Illustration of the Stein estimator from Efron (1977)

Of course, it is not only about shrinking itself, but what Stein (1956) and James and Stein (1961) have proved, is that Stein's estimator dominates the maximum likelihood estimator in terms of total squared error,

$$ E_\mu(\| \boldsymbol{\hat\mu}^{JS} - \boldsymbol{\mu} \|^2) < E_\mu(\| \boldsymbol{\hat\mu}^{MLE} - \boldsymbol{\mu} \|^2) $$

where $\boldsymbol{\mu} = (\mu_1,\mu_2,\dots,\mu_p)'$, $\hat\mu^{JS}_i$ is the Stein's estimator and $\hat\mu^{MLE}_i = x_i$, where both estimators are estimated on the $x_1,x_2,\dots,x_p$ sample. The proofs are given in the original papers and the appendix of the paper you refer to. In plain English, what they have shown is that if you simultaneously make $p > 2$ guesses, then in terms of total squared error, you'd do better by shrinking them, as compared to sticking to your initial guesses.
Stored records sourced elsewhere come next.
(** [slices[i].SetLen(slices[i].Len() - 1)]; a negative length panics. *)
Definition dropLast (s : rvalue) (mem : Memory) : option Memory :=
  match val s with
  | SliceVal _ l =>
      xs ← slices mem !! l;
      if decide (length xs = 0%nat) then None
      else Some (mkMemory (structs mem) (<[l := take (length xs - 1) xs]> (slices mem)))
  | _ => None
  end.

(** The deferred function of [ScanArray] when [rewind] is still true:
    [for i := range slices { slices[i].SetLen(slices[i].Len() - 1) }]. *)
Fixpoint rewindSlices (slices : list rvalue) (mem : Memory) : option Memory :=
  match slices with
  | [] => Some mem
  | s :: slices => mem ← dropLast s mem; rewindSlices slices mem
  end.

Section Arrays.
Context {Src : Type} `{!IterableScannable Src} `{!UserMethods}.

(** What [ScanArray] has computed when it reaches its loop. *)
Record Prepared := mkPrepared {
  p_slices : list rvalue;
  p_zeros : list ScanInto;
  p_nfm : list NamedFieldsMaker;
  p_smap : option ScanMap
}.

(** The statements of [ScanArray] before [rewind := true]: each failure
    returns its error at once. *)
Definition prepare (into : list ScanIntoArray) : M Src (error + Prepared) :=
  '(slices, err) ← orPanic (getSlices into);
  match err with
  | Some err => mret (inl err)
  | None =>
      zeros ← orPanic (newZeros slices);
      '(values, types, err) ← orPanic (internalNormalizeObjects zeros true [] []);
      match err with
      | Some err => mret (inl err)
      | None =>
          '(nfm, err) ← GetNamedFieldsMakers types;
          match err with
          | Some err => mret (inl err)
          | None =>
              '(named_fields, err) ← RenderNamedFields nfm values;
              match err with
              | Some err => mret (inl err)
              | None =>
                  '(smap, err) ← BuildMap named_fields;
                  match err with
                  | Some err => mret (inl err)
                  | None => mret (inr (mkPrepared slices zeros nfm smap))
                  end
              end
          end
      end
  end.

(** The body of the loop, after [it.Next()] returned true; [Some err] is a
    [return err]. *)
Definition row (p : Prepared) : M Src (option error) :=
  _ ← onMemory (λ mem, mem ← appendZeros 0 (p_slices p) (p_zeros p) mem; Some ((), mem));
  err ← callErr;
  match err with
  | Some err => mret (Some err)
  | None =>
      elements ← onMemory (λ mem, out ← renderInto (p_slices p) mem; Some (out, mem));
      '(named_fields, err) ← RenderNamedFields (p_nfm p) elements;
      match err with
      | Some err => mret (Some err)
      | None => ScanWithMappedFields (p_smap p) named_fields
      end
  end.

(** [for it.Next() { ... }], for at most [fuel] calls of [it.Next()]. *)
Fixpoint rows (fuel : nat) (p : Prepared) : M Src LoopExit :=
  match fuel with
  | O => mret OutOfFuel
  | S fuel =>
      more ← callNext;
      if (more : bool)
      then err ← row p;
           match err with
           | Some err => mret (Failed err)
           | None => rows fuel p
           end
      else mret Exhausted
  end.

(** [func ScanArray(it IterableScannable, into ...ScanIntoArray) error] *)
Definition ScanArray (fuel : nat) (into : list ScanIntoArray) : M Src Outcome :=
  p ← prepare into;
  match p with
  | inl err => mret (Returned (Some err))
  | inr p =>
      exit ← rows fuel p;
      match exit with
      | Failed err =>
          (* the deferred function runs with [rewind == true] *)
          _ ← onMemory (λ mem, mem ← rewindSlices (p_slices p) mem; Some ((), mem));
          mret (Returned (Some err))
      | Exhausted => mret (Returned None)
      | OutOfFuel => mret Unfinished
      end
  end.
End Arrays.

(** ** Calls on a wrapped row source *)

(** The methods a caller can invoke on the [IterableScannable] returned by
    [WrapBasic], and what each call returns. *)
Inductive WrapperCall :=
| DoScan (receivers : list Receiver)
| DoColumnTypes
| DoNext
| DoErr.

Inductive WrapperReturn :=
| ScanReturned (r : ScanResult)
| ColumnTypesReturned (columns : option (list Sql.ColumnType)) (err : option error)
| NextReturned (more : bool)
| ErrReturned (err : option error).

Section WrapperCalls.
Context {Src : Type} `{!Scannable Src}.

Definition perform (c : WrapperCall) (s : scannableWrapper Src)
  : WrapperReturn * scannableWrapper Src :=
  match c with
  | DoScan receivers => let '(r, s) := Scan receivers s in (ScanReturned r, s)
  | DoColumnTypes => let '((columns, err), s) := ColumnTypes s in (ColumnTypesReturned columns err, s)
  | DoNext => let '(more, s) := Next s in (NextReturned more, s)
  | DoErr => let '(err, s) := Err s in (ErrReturned err, s)
  end.

(** The returns of a sequence of calls, in order. *)
Fixpoint performAll (cs : list WrapperCall) (s : scannableWrapper Src) : list WrapperReturn :=
  match cs with
  | [] => []
  | c :: cs => let '(r, s) := perform c s in r :: performAll cs s
  end.
End WrapperCalls.

Definition isNext (c : WrapperCall) : bool :=
  match c with DoNext => true | _ => false end.

(** What the calls of [Next] returned. *)
Definition nextReturns (rs : list WrapperReturn) : list bool :=
  omap (λ r, match r with NextReturned more => Some more | _ => None end) rs.

(** ** A row source for examples *)

(** One row of a result set: the values its transfer stores, receiver by
    receiver, and the error the transfer ends with, if any. *)
Record Row := mkRow { values : list string; failure : option error }.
Finally, Stein's estimator is certainly not the only estimator that gives the shrinkage effect. For other examples, you can check this blog entry, or the referred Bayesian data analysis book by Gelman et al. You can also check the threads about regularized regression, e.g. What problem do shrinkage methods solve?, or When to use regularization methods for regression?, for other practical applications of this effect.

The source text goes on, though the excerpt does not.